# What this task involves
In the records below, find the line with "never the error" and the line with "<> Raise sampling_error"; return exactly those lines and every line between them.

┌────────

Lemma raises_only_run self inputs sequence_length cache memory
  memory_sequence_length step training :
  (cache <> None -> allowed index_error) ->
  raises_only allowed
    (_run self inputs sequence_length cache memory memory_sequence_length step
       training).
Proof.
  intros Hindex. unfold _run. apply raises_only_bind.
  { unfold process_inputs.
    apply raises_only_bind;
      [apply raises_only_collab; exact allows_collaborators | intros x].
    apply raises_only_bind;
      [| intros x'; apply raises_only_collab; exact allows_collaborators].
    destruct (position_encoder self); [| exact I].
    apply raises_only_collab; exact allows_collaborators. }
  intros x. apply raises_only_bind.
  { unfold prepare_query_mask. destruct sequence_length; [| exact I].
    apply raises_only_bind;
      [apply raises_only_collab; exact allows_collaborators | intros n].
    apply raises_only_bind;
      [apply raises_only_collab; exact allows_collaborators | intros m; exact I]. }
  intros mask. apply raises_only_bind.
  { unfold prepare_memory_mask.
    destruct memory_sequence_length as [lens|]; [| exact I].
    apply raises_only_bind.
    { destruct memory; [exact I | exact allows_zip]. }
    intros zipped. apply raises_only_bind; [| intros ms; exact I].
    apply raises_only_mapM. intros [mem len].
    apply raises_only_bind;
      [apply raises_only_collab; exact allows_collaborators | intros n].
    apply raises_only_bind;
      [apply raises_only_collab; exact allows_collaborators | intros m].
    apply raises_only_collab; exact allows_collaborators. }
  intros [mems masks]. apply raises_only_bind;
    [apply raises_only_run_layers; exact Hindex |].
  intros [[o nc] att]. apply raises_only_bind;
    [apply raises_only_collab; exact allows_collaborators | intros o'].
  destruct att; [exact I | exact allows_unbound].
Qed.

End OwnExceptions.

Section OwnExceptionsOfTheCalls.
Context {TT : TensorTypes} {TO : TensorOps}.

Import SelfAttentionDecoder.

(** X11: Apart from a failure inside the tensor library or a sublayer,
    [_run] without a cache, which is the core of [forward], raises nothing
    but the ValueError of unpacking, the TypeError of [zip] on [None] and the
    UnboundLocalError of [attention], so never the IndexError of
    [cache\[i\]]; [step] raises nothing but these and that IndexError, so
    never the error of the guard of [forward].  When [forward] raises, it is
    the error of its guard, or the error that [_run] raised, or [_run]
    returned and the call of the output layer failed. *)
Theorem own_exceptions (State InputFn : Type) self inputs sequence_length
  (initial_state : option State) memory memory_sequence_length
  (input_fn : option InputFn) sampling_probability step training
  step_inputs timestep state :
  raises_only run_errors
    (_run self inputs sequence_length None memory memory_sequence_length step
       training)
  /\ _run self inputs sequence_length None memory memory_sequence_length step
       training <> Raise index_error
  /\ raises_only step_errors
       (SelfAttentionDecoder.step self step_inputs timestep state memory
          memory_sequence_length training)
  /\ SelfAttentionDecoder.step self step_inputs timestep state memory
       memory_sequence_length training
     <> Raise sampling_error
  /\ raises_only
       (fun e =>
          e = sampling_error
          \/ _run self inputs sequence_length None memory
               memory_sequence_length None training = Raise e
          \/ exists o st a,
              _run self inputs sequence_length None memory
                memory_sequence_length None training = Ok (o, st, a)
              /\ call_dense (output_layer self) o = None)
       (forward self inputs sequence_length initial_state memory
          memory_sequence_length input_fn sampling_probability training).
Proof.
  assert (Hrun :
            raises_only run_errors
              (_run self inputs sequence_length None memory
                 memory_sequence_length step training)).
  { apply raises_only_run; unfold run_errors; auto 6. congruence. }
  assert (Hstep :
            raises_only step_errors
              (SelfAttentionDecoder.step self step_inputs timestep state memory
                 memory_sequence_length training)).
  { unfold SelfAttentionDecoder.step.
    assert (Hc : step_errors CollaboratorError)
      by (unfold step_errors; auto 6).
    apply raises_only_bind; [apply raises_only_collab; exact Hc | intros x].
    apply raises_only_bind.
    { apply raises_only_run; unfold step_errors; auto 6. }
    intros [[o st] a].
    apply raises_only_bind; [apply raises_only_collab; exact Hc | intros o'].
    apply raises_only_bind; [| intros a'; exact I].
    destruct a as [a|]; [| exact I].
    apply raises_only_bind; [apply raises_only_collab; exact Hc |].
    intros a'; exact I. }
  split; [exact Hrun |]. split.
  { intros E. rewrite E in Hrun.
    destruct Hrun as [H | [H | [H | H]]]; discriminate. }
  split; [exact Hstep |]. split.
  { intros E. rewrite E in Hstep.
    destruct Hstep as [H | [H | [H | [H | H]]]]; discriminate. }
  unfold forward. destruct sampling_probability as [p|].
  - left. reflexivity.
  - destruct (_run self inputs sequence_length None memory
                memory_sequence_length None training)
      as [[[o st] a]|e] eqn:E; cbn [bind].
    + destruct (call_dense (output_layer self) o) eqn:Ed; cbn; [exact I |].
      right. right. exists o, st, a. split; [reflexivity | exact Ed].
    + right. left. reflexivity.
Qed.
(** * The tRPC HTTP request handler ([packages/server/src/http/requestHandler.ts])

    A shallow embedding of [requestHandlerInner], of the helpers it is built
    from and of the outer [requestHandler], followed by their properties.

    Conventions of the embedding.

    - JavaScript values are the inductive [value].  A number is a binary64
      float.  An object is the list of its own enumerable properties in
      [for ... in] order, its keys being distinct; it is plain data, with
      [Object.prototype] as its prototype.
    - The prototype chain is modelled where the handler meets it: the lookup
      of the method in [HTTP_METHOD_PROCEDURE_TYPE_MAP] finds the members
      inherited from [Object.prototype]; an assignment to the key [__proto__]
      runs the inherited setter instead of creating a property; reading
      [inputs[index]] goes on to the prototype that such an assignment has
      installed.
    - A call that may throw returns [thrown + A]; [inl] is the thrown value.
      The collaborators that run code supplied with the router or the options
      ([createContext], the transformer, the procedures, [onError],
      [getErrorShape], [responseMeta]) and the built-ins [JSON.parse] and
      [JSON.stringify] may throw, and so may [transformTRPCResponse], which
      runs the output transformer.  The package's own helpers
      [getErrorFromUnknown] and [getHTTPStatusCode] return.
    - The handler runs in the monad [M]: it threads the two mutable locals of
      [requestHandlerInner] ([ctx] and [paths]) and the trace of the
      collaborators it invokes, and it may throw.
    - Functions imported from other files and built-ins are parameters,
      gathered in the class [Externals].  A collaborator is a function of its
      arguments.
    - The calls of a batch are concurrent.  The trace lists their events call
      after call, in path order: the order of the events of one call is the
      program order of its asynchronous task, the relative order of events of
      different calls carries no meaning.  [Promise.all] rejects with the
      reason of the task that settles first; the settling order is given by
      [settle_time].  Every task runs to its end, also when another one has
      rejected: the trace lists the events of all the tasks before those of
      the [catch] block, though a task still running when [Promise.all]
      rejects may invoke its collaborators after the [catch] block has
      invoked its own. *)

From Stdlib Require Import String Ascii ZArith List DecimalString Lia Floats.
From stdpp Require Import base option strings list gmap fin_maps.
(** The normal form of an absolute path written with parts, the first
    of which is a plain component. *)
Lemma normpath_absolute comps :
  comps <> [] -> forallb is_part comps = true ->
  PosixPath.normpath (absolute comps) =
    absolute (fold_left (PosixPath.norm_step 1) comps []).
Proof.
  intros Hne Hall. unfold PosixPath.normpath, absolute.
  change ("/" +:+ Py.join "/" comps) with (String "/" (Py.join "/" comps)).
  cbv iota beta.
  change (Py.startswith (String "/" (Py.join "/" comps)) "/") with true.
  change (Py.startswith (String "/" (Py.join "/" comps)) "//")
    with (Py.startswith (Py.join "/" comps) "/").
  rewrite (join_not_absolute comps Hne Hall). cbn [andb].
  change (Py.split PosixPath.sep (String "/" (Py.join "/" comps)))
    with ("" :: Py.split PosixPath.sep (Py.join "/" comps)).
  rewrite (split_join comps Hne Hall). cbn [fold_left].
  change (PosixPath.norm_step 1 [] "") with (@nil string).
  reflexivity.
Qed.

Lemma normpath_clean comps :
  comps <> [] -> forallb is_clean comps = true ->
  PosixPath.normpath (absolute comps) = absolute comps.
Proof.
  intros Hne Hall. rewrite normpath_absolute by auto using clean_parts.
  now rewrite fold_norm_clean.
Qed.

└────────

# Result for this exercise
    never the error of the guard of [forward].  When [forward] raises, it is
    the error of its guard, or the error that [_run] raised, or [_run]
    returned and the call of the output layer failed. *)
Theorem own_exceptions (State InputFn : Type) self inputs sequence_length
  (initial_state : option State) memory memory_sequence_length
  (input_fn : option InputFn) sampling_probability step training
  step_inputs timestep state :
  raises_only run_errors
    (_run self inputs sequence_length None memory memory_sequence_length step
       training)
  /\ _run self inputs sequence_length None memory memory_sequence_length step
       training <> Raise index_error
  /\ raises_only step_errors
       (SelfAttentionDecoder.step self step_inputs timestep state memory
          memory_sequence_length training)
  /\ SelfAttentionDecoder.step self step_inputs timestep state memory
       memory_sequence_length training
     <> Raise sampling_error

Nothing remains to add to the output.